(** X18. On a store that holds no documents yet, [query] returns the
    not-found response and requests no answer: with rewriting off, nothing
    at all is requested and the pipeline is left as it was; with rewriting
    on, the rewriter is still called, and its variants (at least one) are
    recorded in the response. *)
Theorem query_on_empty_store question top_k context return_sources self :
  VectorStore.vector_store (vector_store self) = None ->
  (enable_rewrite self = false \/ query_rewriter self = None ->
   query answer_service question top_k context return_sources self
   = (Ok (not_found_response None), self))
  /\ (forall rewriter r rewriter',
         enable_rewrite self = true ->
         query_rewriter self = Some rewriter ->
         QueryRewriter.rewrite question context rewriter = (Ok r, rewriter') ->
         RewriteResult.rewritten r <> [] ->
         query answer_service question top_k context return_sources self
         = (Ok (not_found_response (Some (info_of r))), with_rewriter rewriter' self)).
Proof.
  intros Hnone. split.
  - intros Hoff. rewrite query_run, (rewrite_step_off _ _ _ Hoff). cbn [fst snd].
    rewrite retrieve_step_unloaded; [reflexivity | exact Hnone | discriminate].
  - intros rewriter r rewriter' Hon Hrw Hrun Hne.
    rewrite query_run, (rewrite_step_on _ _ _ _ Hon Hrw), Hrun. cbn [fst snd].
    rewrite retrieve_step_unloaded; [reflexivity | exact Hnone | exact Hne].
Qed.

(** X19. With rewriting off, or with no rewriter, [query] is one search
    for the question itself: its error becomes the error response; no hit
    gives the not-found response; otherwise the hits go to the answer
    service in the order of the backend, neither sorted nor deduplicated,
    and the rewriter, if any, is not touched. *)
Theorem query_without_rewriting question top_k context return_sources self :
  enable_rewrite self = false \/ query_rewriter self = None ->
  query answer_service question top_k context return_sources self
  = match VectorStore.search question top_k None (vector_store self) with
    | (Raise e, store) => (Ok (error_response e), with_store store self)
    | (Ok [], store) => (Ok (not_found_response None), with_store store self)
    | (Ok (d :: ds), store) =>
        match answer_service (client self)
                {| question := question; documents := d :: ds |} with
        | Returned content =>
            (Ok (answered_response None top_k return_sources (model self) (d :: ds) content),
             after_answer (with_store store self))
        | Failed msg =>
            (Ok (error_response (BackendError msg)), after_answer (with_store store self))
        end
    end.
Proof.
  intros Hoff. rewrite query_run, (rewrite_step_off _ _ _ Hoff). cbn [fst snd].
  unfold retrieve_step. change (1 <? List.length [question]) with false. cbv iota.
  unfold on_store.
  destruct (VectorStore.search question top_k None (vector_store self))
    as [[[| d ds] | e] store]; reflexivity.
Qed.

(** Neither step of [query] touches the answer client or the model. *)
Lemma rewrite_step_frame question context self out s1 :
  rewrite_step question context self = (out, s1) ->
  client s1 = client self /\ model s1 = model self.
Proof.
  unfold rewrite_step, bind, get_self, on_rewriter.
  destruct (enable_rewrite self); [| intros H; inversion H; auto].
  destruct (query_rewriter self) as [rewriter |]; [| intros H; inversion H; auto].
  destruct (QueryRewriter.rewrite question context rewriter) as [[r | e] rw'];
    intros H; inversion H; auto.
Qed.

Lemma retrieve_step_frame top_k queries s1 out s2 :
  retrieve_step queries top_k s1 = (out, s2) ->
  client s2 = client s1 /\ model s2 = model s1.
Proof.
  unfold retrieve_step, on_store.
  destruct (1 <? List.length queries).
  - destruct (VectorStore.search_multiple _ _ _ _); intros H; inversion H; auto.
  - destruct queries as [| first rest]; [intros H; inversion H; auto |].
    destruct (VectorStore.search _ _ _ _); intros H; inversion H; auto.
Qed.

Lemma query_response_kinds_aux question top_k context return_sources self :
  exists response self',
    query answer_service question top_k context return_sources self = (Ok response, self').
Proof.
  rewrite query_run.
  destruct (rewrite_step question context self) as [[step1 | e] s1];
    [| now eexists; eexists].
  destruct (retrieve_step (fst step1) top_k s1) as [[[| d ds] | e] s2];
    try (now eexists; eexists).
  destruct (answer_service (client s2) _); now eexists; eexists.
Qed.

Lemma query_response_cases question top_k context return_sources self :
  exists response self',
    query answer_service question top_k context return_sources self = (Ok response, self')
    /\ ((exists e, response = error_response e)
        \/ (exists info, response = not_found_response info /\ client self' = client self)
        \/ (exists info docs content,
               response = answered_response info top_k return_sources (model self) docs content
               /\ docs <> []
               /\ client self' = S (client self)
               /\ forall srcs,
                   sources response = Some srcs ->
                   List.length srcs <= List.length docs
                   /\ ((0 <= VectorStore.or_default top_k)%Z ->
                       (Z.of_nat (List.length srcs) <= VectorStore.or_default top_k)%Z))).
Proof.
  rewrite query_run.
  pose proof (retrieve_step_frame top_k) as Hretr.
  destruct (rewrite_step question context self) as [[step1 | e] s1] eqn:H1.
  2: { eexists. eexists. split; [reflexivity |]. left. now exists e. }
  destruct (rewrite_step_frame _ _ _ _ _ H1) as (Hc1 & Hm1).
  destruct (retrieve_step (fst step1) top_k s1) as [[[| d ds] | e] s2] eqn:H2.
  - destruct (Hretr _ _ _ _ H2) as (Hc2 & _).
    eexists. eexists. split; [reflexivity |]. right. left. exists (snd step1).
    split; [reflexivity | congruence].
  - destruct (Hretr _ _ _ _ H2) as (Hc2 & Hm2).
    destruct (answer_service (client s2) _) as [content | msg].
    + eexists. eexists. split; [reflexivity |]. right. right.
      exists (snd step1), (d :: ds), content.
      split; [now rewrite Hm2, Hm1 |]. split; [discriminate |].
      split; [cbn; congruence |].
      intros srcs. unfold answered_response. cbn [sources].
      destruct return_sources; [| discriminate]. intros Hs. inversion Hs; subst srcs.
      rewrite length_map. split.
      * unfold slice_to. destruct (0 <=? VectorStore.or_default top_k)%Z;
          rewrite length_firstn; lia.
      * intros Hk. now apply length_slice_to.
    + eexists. eexists. split; [reflexivity |]. left. now eexists.
  - eexists. eexists. split; [reflexivity |]. left. now exists e.
Qed.

(** X20. [query] never raises, and its response is of one of three
    kinds. An error response has an [error], no metadata and no sources. A
    not-found response reports zero documents, an empty list of sources
    and no model, and no answer was requested for it. An answered response
    reports the model and the number of retrieved documents, which is not
    zero, and, when sources were asked for, a list of sources that is a
    cut of the retrieved documents: never more of them than were
    retrieved, and at most [top_k] (the default when absent or zero) when
    that number is not negative. *)
Theorem query_response_kinds question top_k context return_sources self :
  exists response self',
    query answer_service question top_k context return_sources self = (Ok response, self')
    /\ ((exists e, response = error_response e)
        \/ (exists info, response = not_found_response info /\ client self' = client self)
        \/ (exists info docs content,
               response = answered_response info top_k return_sources (model self) docs content
               /\ docs <> []
               /\ client self' = S (client self)
               /\ forall srcs,
                   sources response = Some srcs ->
                   List.length srcs <= List.length docs
                   /\ ((0 <= VectorStore.or_default top_k)%Z ->
                       (Z.of_nat (List.length srcs) <= VectorStore.or_default top_k)%Z))).
Proof. exact (query_response_cases question top_k context return_sources self). Qed.


End PipelineFacts.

━━━

■ **Prompt**: All lines in the listing above from the line containing "destruct (answer_service (client s2) _) as" to the line containing "kinds. An error", inclusive, should be retyped exactly; no other lines should appear.

■ **Task solution**:
    destruct (answer_service (client s2) _) as [content | msg].
    + eexists. eexists. split; [reflexivity |]. right. right.
      exists (snd step1), (d :: ds), content.
      split; [now rewrite Hm2, Hm1 |]. split; [discriminate |].
      split; [cbn; congruence |].
      intros srcs. unfold answered_response. cbn [sources].
      destruct return_sources; [| discriminate]. intros Hs. inversion Hs; subst srcs.
      rewrite length_map. split.
      * unfold slice_to. destruct (0 <=? VectorStore.or_default top_k)%Z;
          rewrite length_firstn; lia.
      * intros Hk. now apply length_slice_to.
    + eexists. eexists. split; [reflexivity |]. left. now eexists.
  - eexists. eexists. split; [reflexivity |]. left. now exists e.
Qed.

(** X20. [query] never raises, and its response is of one of three
    kinds. An error response has an [error], no metadata and no sources. A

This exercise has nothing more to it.